*REQUIRED WORK:* Stop after the line that contains "double_of_size (partition_size cfg))%float."; until then, restate each line of the entries word for word from the very first.

*DATA SUPPLIED:*
(** Conversion of a [size_t] to [double]: the nearest binary64 value, ties
    to even. *)
Definition double_of_size (n : Z) : float :=
  SF2Prim (binary_normalize prec emax n 0 false).

(** [static_cast<size_t>(std::ceil(x))]: the least integer not below [x],
    which is a binary64 value itself; the conversion to [size_t] is defined
    when it lies in [[0, 2^64)] ([None] otherwise, and for an infinite or
    NaN [x]).  A finite [x] is [m * 2^e] with the sign [s]. *)
Definition size_of_ceil (x : float) : option Z :=
  match Prim2SF x with
  | S754_zero _ => Some 0
  | S754_finite s m e =>
      let v := if s then Z.neg m else Z.pos m in
      let c := if 0 <=? e then v * 2 ^ e else - ((- v) / 2 ^ (- e)) in
      if (0 <=? c) && (c <? two64) then Some c else None
  | S754_infinity _ => None
  | S754_nan => None
  end.

(** [static_cast<size_t>(x)]: truncation toward zero, defined when the
    truncated value lies in [[0, 2^64)]. *)
Definition size_of_double (x : float) : option Z :=
  match Prim2SF x with
  | S754_zero _ => Some 0
  | S754_finite s m e =>
      let v := if s then Z.neg m else Z.pos m in
      let t := if 0 <=? e then v * 2 ^ e else Z.quot v (2 ^ (- e)) in
      if (0 <=? t) && (t <? two64) then Some t else None
  | S754_infinity _ => None
  | S754_nan => None
  end.

(** The argument of [std::ceil]; the operators associate to the left and
    every [size_t] operand is converted to [double]. *)
Definition partition_quotient (cfg : ExperimentConfig) : float :=
  ((1 + expansion_factor cfg) * double_of_size (dataset_size cfg)
   * double_of_size (num_clients cfg) / double_of_size (partition_size cfg))%float.

(** The exponent [1.0 / pir_dimension]. *)
Definition fold_exponent (pir_dimension : Z) : float :=
  (1 / double_of_size pir_dimension)%float.

(** The assignments [num_partitions = b; pir_fold_size = fold]. *)
Definition set_derived (cfg : ExperimentConfig) (b : Z) (fold : float) : ExperimentConfig :=
  {| num_clients := num_clients cfg;
     dataset_size := dataset_size cfg;
     num_updates := num_updates cfg;
     num_queries := num_queries cfg;
     partition_size := partition_size cfg;
     expansion_factor := expansion_factor cfg;
     pir_dimension := pir_dimension cfg;
     lwe_dimension := lwe_dimension cfg;
     modulus := modulus cfg;
     band_width := band_width cfg;
     num_partitions := b;
     pir_fold_size := fold |}.

Section DerivedParams.

(** [std::pow] of the C library. *)
Variable pow : float -> float -> float.

(** [compute_derived_params]; [None] when the conversion of the ceiling to
    [size_t] is undefined. *)
Definition compute_derived_params (cfg : ExperimentConfig) : option ExperimentConfig :=
  match size_of_ceil (partition_quotient cfg) with
  | None => None
  | Some b =>
      Some (set_derived cfg b (pow (double_of_size b) (fold_exponent (pir_dimension cfg))))
  end.

(** The three presets.  The derived fields are not initialised before
    [compute_derived_params] sets them; [0] stands for their content.
    [1 << 16] and [1 << 20] are [int] shifts, [numeric_limits<uint64_t>::max()]
    is [2^64 - 1]. *)
Definition get_default_config : option ExperimentConfig :=
  let dataset_size := 2 ^ 16 in
  compute_derived_params
    {| num_clients := 10;
       dataset_size := dataset_size;
       num_updates := dataset_size / 100;
       num_queries := 100;
       partition_size := 512;
       expansion_factor := 0x1.999999999999ap-3%float;
       pir_dimension := 2;
       lwe_dimension := 1024;
       modulus := (two64 - 1) - 58;
       band_width := 80;
       num_partitions := 0;
       pir_fold_size := 0%float |}.

Definition get_test_config : option ExperimentConfig :=
  compute_derived_params
    {| num_clients := 3;
       dataset_size := 1024;
       num_updates := 50;
       num_queries := 10;
       partition_size := 128;
       expansion_factor := 0x1.999999999999ap-3%float;
       pir_dimension := 2;
       lwe_dimension := 512;
       modulus := (Z.shiftl 1 32 mod two64) - 5;
       band_width := 30;
       num_partitions := 0;
       pir_fold_size := 0%float |}.

Definition get_performance_config : option ExperimentConfig :=
  let dataset_size := 2 ^ 20 in
  match size_of_double (double_of_size dataset_size * 0x1.999999999999ap-5)%float with
  | None => None
  | Some num_updates =>
      compute_derived_params
        {| num_clients := 50;
           dataset_size := dataset_size;
           num_updates := num_updates;
           num_queries := 1000;
           partition_size := 1024;
           expansion_factor := 0x1.999999999999ap-3%float;
           pir_dimension := 3;
           lwe_dimension := 2048;
           modulus := (two64 - 1) - 58;
           band_width := 100;
           num_partitions := 0;
           pir_fold_size := 0%float |}
  end.
(** [obj[k]] and [obj.k]: a [TypeError] on [null] and [undefined]. *)
Definition get_prop (obj : value) (k : string) : result value :=
  match obj with
  | VUndefined | VNull =>
      Throw (TypeError "Cannot read property of undefined or null")
  | VObj props => Ok (default VUndefined (assoc k props))
  | VArr xs =>
      if String.eqb k "length" then Ok (VNum (Z.of_nat (length xs)))
      else Ok (default VUndefined (i ← index_of_key k; xs !! i))
  | VBuf bs =>
      if String.eqb k "length" then Ok (VNum (Z.of_nat (length bs)))
      else Ok (default VUndefined
                 (i ← index_of_key k; b ← bs !! i; Some (VNum (Z.of_N (Byte.to_N b)))))
  | VStr s =>
      if String.eqb k "length" then Ok (VNum (Z.of_nat (String.length s)))
      else Ok VUndefined
  | _ => Ok VUndefined
  end.

(** [Object.keys(obj)] *)
Definition Object_keys (obj : value) : result (list string) :=
  match obj with
  | VUndefined | VNull =>
      Throw (TypeError "Cannot convert undefined or null to object")
  | VObj props => Ok (map fst props)
  | VArr xs => Ok (map key_of_index (seq 0 (length xs)))
  | VBuf bs => Ok (map key_of_index (seq 0 (length bs)))
  | _ => Ok []
  end.

(** Setting the own property [k]: an own property keeps its place. *)
Fixpoint set_prop (k : string) (v : value) (props : list (string * value))
  : list (string * value) :=
  match props with
  | [] => [(k, v)]
  | (k', v') :: rest =>
      if String.eqb k' k then (k, v) :: rest else (k', v') :: set_prop k v rest
  end.

(** [obj[k] = v] and [this.k = v]: ['__proto__'] is the accessor of the
    prototype, and the object gets no property of that name. *)
Definition assign (k : string) (v : value) (props : list (string * value))
  : list (string * value) :=
  if String.eqb k "__proto__" then props else set_prop k v props.

(** [s.indexOf('.') != -1] *)
Fixpoint has_dot (s : string) : bool :=
  match s with
  | EmptyString => false
  | String c rest => if Ascii.eqb c "."%char then true else has_dot rest
  end.

(** The last element of [s.split('.')]. *)
Fixpoint after_last_dot (s : string) : string :=
  match s with
  | EmptyString => EmptyString
  | String c rest =>
      if has_dot s then after_last_dot rest else s
  end.

(** ** The byte cursor *)

Definition byte_of_Z (z : Z) : byte :=
  default x00 (Byte.of_N (Z.to_N (z mod 256))).

Definition Z_of_byte (b : byte) : Z := Z.of_N (Byte.to_N b).

(** Modelled from the spec: the cursor object of [lib/tap.js], which
    [lib/parse.js] requires and which is not among the sources: a buffer
    and a position in it (spec 4.1). *)
Record tap : Type := Tap { buf : list byte; pos : nat }.

Module Tap.

(** Modelled from the spec: [Tap.prototype.isValid], the overflow
    indicator "derived from [position > buffer.length]". *)
Definition isValid (t : tap) : bool := (pos t <=? length (buf t))%nat.

(** Modelled from the spec: a write advances the position by the number
    of bytes produced and commits only the bytes that fit. *)
Definition put (bs : list byte) (t : tap) : tap :=
  {| buf := take (pos t) (buf t)
            ++ take (length (buf t) - pos t) bs
            ++ drop (pos t + length bs) (buf t);
     pos := pos t + length bs |}.

(** Modelled from the spec: the bytes from the position on; a byte past
    the end reads as nothing. *)
Definition rest (t : tap) : list byte := drop (pos t) (buf t).

Definition skip (n : nat) (t : tap) : tap :=
  {| buf := buf t; pos := pos t + n |}.

(** Modelled from the spec: zig-zag, [(n << 1) ^ (n >> 63)] and
    [(u >>> 1) ^ -(u & 1)]. *)
Definition zigzag (n : Z) : Z := Z.lxor (Z.shiftl n 1) (Z.shiftr n 63).

Definition unzigzag (u : Z) : Z := Z.lxor (Z.shiftr u 1) (- Z.land u 1).

(** Modelled from the spec: base-128 groups, least significant first,
    the top bit of a byte set when another group follows; a long takes
    at most ten bytes. *)
Fixpoint varint (groups : nat) (u : Z) : list byte :=
  match groups with
  | O => []
  | S groups' =>
      if u <? 128 then [byte_of_Z u]
      else byte_of_Z (Z.lor (Z.land u 127) 128) :: varint groups' (Z.shiftr u 7)
  end.

Fixpoint unvarint (bs : list byte) : Z * nat :=
  match bs with
  | [] => (0, 1%nat)
  | b :: bs' =>
      if Z_of_byte b <? 128 then (Z_of_byte b, 1%nat)
      else let '(u, k) := unvarint bs' in
           (Z.lor (Z.land (Z_of_byte b) 127) (Z.shiftl u 7), S k)
  end.

(** Modelled from the spec: [writeLong] and [readLong] (and [writeInt],
    [readInt], which share the wire form). *)
Definition writeLong (n : Z) (t : tap) : tap := put (varint 10 (zigzag n)) t.

Definition readLong (t : tap) : Z * tap :=
  let '(u, k) := unvarint (rest t) in (unzigzag u, skip k t).

(** Modelled from the spec: [writeBoolean] and [readBoolean], one byte,
    [0x00] or [0x01]. *)
Definition writeBoolean (b : bool) (t : tap) : tap :=
  put [if b then x01 else x00] t.

Definition readBoolean (t : tap) : bool * tap :=
  (match rest t with b :: _ => negb (Z_of_byte b =? 0) | [] => false end,
   skip 1 t).

(** Modelled from the spec: [writeFixed] and [readFixed], [n] raw bytes. *)
Definition writeFixed (bs : list byte) (n : nat) (t : tap) : tap :=
  {| buf := buf (put (take n bs) t); pos := pos t + n |}.

Definition readFixed (n : nat) (t : tap) : list byte * tap :=
  (take n (rest t), skip n t).

(** Modelled from the spec: [writeBytes] and [readBytes], a long length
    and then the raw bytes. *)
Definition writeBytes (bs : list byte) (t : tap) : tap :=
  put bs (writeLong (Z.of_nat (length bs)) t).

Definition readBytes (t : tap) : list byte * tap :=
  let '(n, t1) := readLong t in readFixed (Z.to_nat n) t1.

(** Modelled from the spec: [writeString] and [readString], a long
    length and then the UTF-8 bytes. *)
Definition writeString (s : string) (t : tap) : tap :=
  writeBytes (list_byte_of_string s) t.

Definition readString (t : tap) : string * tap :=
  let '(bs, t1) := readBytes t in (string_of_list_byte bs, t1).

(** Modelled from the spec: [readArray], blocks of a long count and that
    many items, a negative count being followed by a byte size, until a
    count of zero. *)
Fixpoint readItems {A} (fn : tap -> result (A * tap)) (n : nat) (t : tap)
  : result (list A * tap) :=
  match n with
  | O => Ok ([], t)
  | S n' =>
      '(x, t1) ← fn t;
      '(xs, t2) ← readItems fn n' t1;
      Ok (x :: xs, t2)
  end.

Fixpoint readBlocks {A} (fuel : nat) (fn : tap -> result (A * tap)) (t : tap)
  : result (list A * tap) :=
  match fuel with
  | O => OutOfFuel
  | S fuel' =>
      let '(n, t1) := readLong t in
      if n =? 0 then Ok ([], t1)
      else
        let '(count, t2) :=
          if n <? 0 then (- n, snd (readLong t1)) else (n, t1) in
        '(xs, t3) ← readItems fn (Z.to_nat count) t2;
        '(ys, t4) ← readBlocks fuel' fn t3;
        Ok (xs ++ ys, t4)
  end.

Definition readArray (fuel : nat) (fn : tap -> result (value * tap)) (t : tap)
  : result (value * tap) :=
  '(xs, t1) ← readBlocks fuel fn t;
  Ok (VArr xs, t1).

(** Modelled from the spec: [readMap], "like array but items are
    [string key, value] pairs", each stored under its key. *)
Definition readMap (fuel : nat) (fn : tap -> result (value * tap)) (t : tap)
  : result (value * tap) :=
  '(kvs, t1) ← readBlocks fuel
                 (fun t => let '(k, t1) := readString t in
                           '(v, t2) ← fn t1; Ok ((k, v), t2)) t;
  Ok (VObj (fold_left (fun props kv => assign kv.1 kv.2 props) kvs []), t1).

(** Modelled from the spec: [writeArray], one block of a count and the
    items when there are any, then a count of zero. *)
Fixpoint writeItems {A} (fn : A -> tap -> result tap) (xs : list A) (t : tap)
  : result tap :=
  match xs with
  | [] => Ok t
  | x :: xs' => t1 ← fn x t; writeItems fn xs' t1
  end.

Definition writeBlock {A} (fn : A -> tap -> result tap) (xs : list A) (t : tap)
  : result tap :=
  t1 ← match xs with
       | [] => Ok t
       | _ => writeItems fn xs (writeLong (Z.of_nat (length xs)) t)
       end;
  Ok (writeLong 0 t1).

Definition writeArray (fn : value -> tap -> result tap) (arr : list value)
  (t : tap) : result tap :=
  writeBlock fn arr t.

(** Modelled from the spec: [writeMap], the own keys of the object in
    enumeration order, each followed by its value. *)
Definition writeMap (fn : value -> tap -> result tap) (obj : value) (t : tap)
  : result tap :=
  keys ← Object_keys obj;
  writeBlock (fun k t => v ← get_prop obj k; fn v (writeString k t)) keys t.

End Tap.

(** ** Object literals used as tables *)

(** The properties that an object literal inherits from
    [Object.prototype]: [table[s]] is defined for these also when nothing
    was stored under [s]. *)
Definition Object_prototype_names : list string :=
  ["constructor"; "toString"; "toLocaleString"; "valueOf"; "hasOwnProperty";
   "isPrototypeOf"; "propertyIsEnumerable"; "__proto__"; "__defineGetter__";
   "__defineSetter__"; "__lookupGetter__"; "__lookupSetter__"].

Definition inherited (s : string) : bool :=
  existsb (String.eqb s) Object_prototype_names.

(** [table[k] = i] for a number [i]: ['__proto__'] is the accessor of the
    prototype, whose setter drops a number. *)
Definition table_set (k : string) (i : nat) (table : gmap string nat)
  : gmap string nat :=
  if String.eqb k "__proto__" then table else <[k := i]> table.

(** [table[k] !== undefined] *)
Definition table_defined (table : gmap string nat) (k : string) : bool :=
  bool_decide (is_Some (table !! k)) || inherited k.

(** ** Type objects *)

(** A type object is named by its address in the heap. *)
Abbreviation loc := nat (only parsing).

(** A field of a record, [{name, doc, type, 'default'}].  [field_bound]
    records what [generateReader] and [generateWriter] found when they read
    [field.type._read] and [field.type._write]: the method of a finished
    type object, or still the abstract method of [Type.prototype], which a
    record under construction has. *)
Record field : Type := Field {
  field_name : string;
  field_doc : value;
  field_type : loc;
  field_default : value;
  field_bound : bool
}.

Inductive node : Type :=
| NPrimitive (name : string)
| NWrappedUnion (types : list loc) (indices : gmap string nat)
    (constructors : list (option string))
| NUnwrappedUnion (types : list loc) (indices : gmap string nat)
| NEnum (name : string) (doc : value) (symbols : list string)
    (indices : gmap string nat)
| NFixed (name : string) (size : Z)
| NMap (valuesType : loc)
| NArray (itemsType : loc)
| NRecord (name : string) (doc : value) (fields : list field) (built : bool).

(** [type.name], the empty string standing for [undefined]. *)
Definition type_name (n : node) : string :=
  match n with
  | NEnum name _ _ _ | NFixed name _ | NRecord name _ _ _ => name
  | _ => ""
  end.

(** [type.getTypeName()]; a union inherits the method of [Type.prototype],
    which returns an [Error] object ([None] here). *)
Definition getTypeName (n : node) : option string :=
  match n with
  | NPrimitive name => Some name
  | NEnum _ _ _ _ => Some "enum"
  | NFixed _ _ => Some "fixed"
  | NMap _ => Some "map"
  | NArray _ => Some "array"
  | NRecord _ _ _ _ => Some "record"
  | NWrappedUnion _ _ _ | NUnwrappedUnion _ _ => None
  end.

(** [type.name || type.getTypeName()] *)
Definition branch_name (n : node) : option string :=
  if String.eqb (type_name n) "" then getTypeName n else Some (type_name n).

(** The property key a branch name is used as. *)
Definition key_of_name (name : option string) : string :=
  default "Error: abstract" name.

(** [type instanceof UnionType] *)
Definition is_union (n : node) : bool :=
  match n with
  | NWrappedUnion _ _ _ | NUnwrappedUnion _ _ => true
  | _ => false
  end.

(** Whether the object has its own [_read], [_write] and [_check]. *)
Definition is_built (n : node) : bool :=
  match n with
  | NRecord _ _ _ built => built
  | _ => true
  end.

(** [xs[i]] for a number [i]. *)
Definition at_index {A} (xs : list A) (i : Z) : option A :=
  if i <? 0 then None else xs !! Z.to_nat i.

(** [xs.some(f)] and [xs.every(f)] for an [f] that may throw. *)
Fixpoint some {A} (f : A -> result bool) (xs : list A) : result bool :=
  match xs with
  | [] => Ok false
  | x :: xs' => b ← f x; if b : bool then Ok true else some f xs'
  end.

Fixpoint every {A} (f : A -> result bool) (xs : list A) : result bool :=
  match xs with
  | [] => Ok true
  | x :: xs' => b ← f x; if b : bool then every f xs' else Ok false
  end.

Definition MAX_SAFE_INTEGER : Z := 9007199254740991.
Definition MIN_SAFE_INTEGER : Z := -9007199254740991.

(** [o | 0] *)
Definition to_int32 (n : Z) : Z := (n + 2 ^ 31) mod 2 ^ 32 - 2 ^ 31.

Arguments to_int32 : simpl never.
(** An absent path lies below a regular file: the nearest path above
    it that is on disk is a file.  The recursion is on the path of the
    directory above, which is shorter. *)
Fixpoint below_file_go (fuel : nat) (d : gmap string node) (path : string)
    : bool :=
  match fuel with
  | 0 => false
  | S fuel' =>
      let head := parent_path path in
      if bool_decide (head = EmptyString) then false
      else match d !! head with
           | Some (File _) => true
           | Some Dir => false
           | None => below_file_go fuel' d head
           end
  end.
Definition below_file (d : gmap string node) (path : string) : bool :=
  below_file_go (String.length path) d path.

(** The error of the operating system for a path that is not on disk:
    [ValueError] for a path that holds the character 0,
    [NotADirectoryError] for a path below a regular file, and
    [FileNotFoundError] for a path that is missing. *)
Definition absent_error (d : gmap string node) (path : string) : exn :=
  if Str.contains path NUL then ValueError "embedded null byte"
  else if below_file d path then NotADirectoryError path
  else FileNotFoundError path.

(** [with open(path, 'r') as f: f.read()]: the text of the file, which
    the node holds as the text mode gives it. *)
Definition open_read (path : string) : M string :=
  d ← get_fs;
  match d !! path with
  | Some (File data) => mret data
  | Some Dir => raise (IsADirectoryError path)
  | None => raise (absent_error d path)
  end.

(** [try: m except ...: h e], where [h e = None] when no clause matches
    [e] and the exception goes on to the caller. *)
Definition try_except {A} (m : M A) (h : exn → option (M A)) : M A := λ w,
  match m w with
  | (inr a, w') => (inr a, w')
  | (inl e, w') =>
      match h e with
      | Some handler => handler w'
      | None => (inl e, w')
      end
  end.

Definition read_file_content (file_path : string) : M string :=
  try_except (open_read file_path)
    (λ e, Some (mret ("Error reading file: " +:+ exn_str e))).

(** [max_length] is [None] or an integer; [0] is as false as [None], and
    a negative length is below every [len(content)] and cuts from the
    end. *)
Definition include_file_in_prompt (file_path : string)
    (max_length : option Z) : M string :=
  content ← read_file_content file_path;
  let content :=
    match max_length with
    | Some n =>
        if bool_decide (n ≠ 0 ∧ n < Z.of_nat (String.length content))%Z
        then Str.slice_to n content +:+ LF +:+ "...(truncated)..."
        else content
    | None => content
    end in
  mret (LF +:+ "<file path=" +:+ DQUOTE +:+ file_path +:+ DQUOTE +:+ ">"
        +:+ LF +:+ "```" +:+ LF +:+ content +:+ LF +:+ "```" +:+ LF
        +:+ "</file>" +:+ LF).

*PROBLEM SOLUTION:*
(** Conversion of a [size_t] to [double]: the nearest binary64 value, ties
    to even. *)
Definition double_of_size (n : Z) : float :=
  SF2Prim (binary_normalize prec emax n 0 false).

(** [static_cast<size_t>(std::ceil(x))]: the least integer not below [x],
    which is a binary64 value itself; the conversion to [size_t] is defined
    when it lies in [[0, 2^64)] ([None] otherwise, and for an infinite or
    NaN [x]).  A finite [x] is [m * 2^e] with the sign [s]. *)
Definition size_of_ceil (x : float) : option Z :=
  match Prim2SF x with
  | S754_zero _ => Some 0
  | S754_finite s m e =>
      let v := if s then Z.neg m else Z.pos m in
      let c := if 0 <=? e then v * 2 ^ e else - ((- v) / 2 ^ (- e)) in
      if (0 <=? c) && (c <? two64) then Some c else None
  | S754_infinity _ => None
  | S754_nan => None
  end.

(** [static_cast<size_t>(x)]: truncation toward zero, defined when the
    truncated value lies in [[0, 2^64)]. *)
Definition size_of_double (x : float) : option Z :=
  match Prim2SF x with
  | S754_zero _ => Some 0
  | S754_finite s m e =>
      let v := if s then Z.neg m else Z.pos m in
      let t := if 0 <=? e then v * 2 ^ e else Z.quot v (2 ^ (- e)) in
      if (0 <=? t) && (t <? two64) then Some t else None
  | S754_infinity _ => None
  | S754_nan => None
  end.

(** The argument of [std::ceil]; the operators associate to the left and
    every [size_t] operand is converted to [double]. *)
Definition partition_quotient (cfg : ExperimentConfig) : float :=
  ((1 + expansion_factor cfg) * double_of_size (dataset_size cfg)
   * double_of_size (num_clients cfg) / double_of_size (partition_size cfg))%float.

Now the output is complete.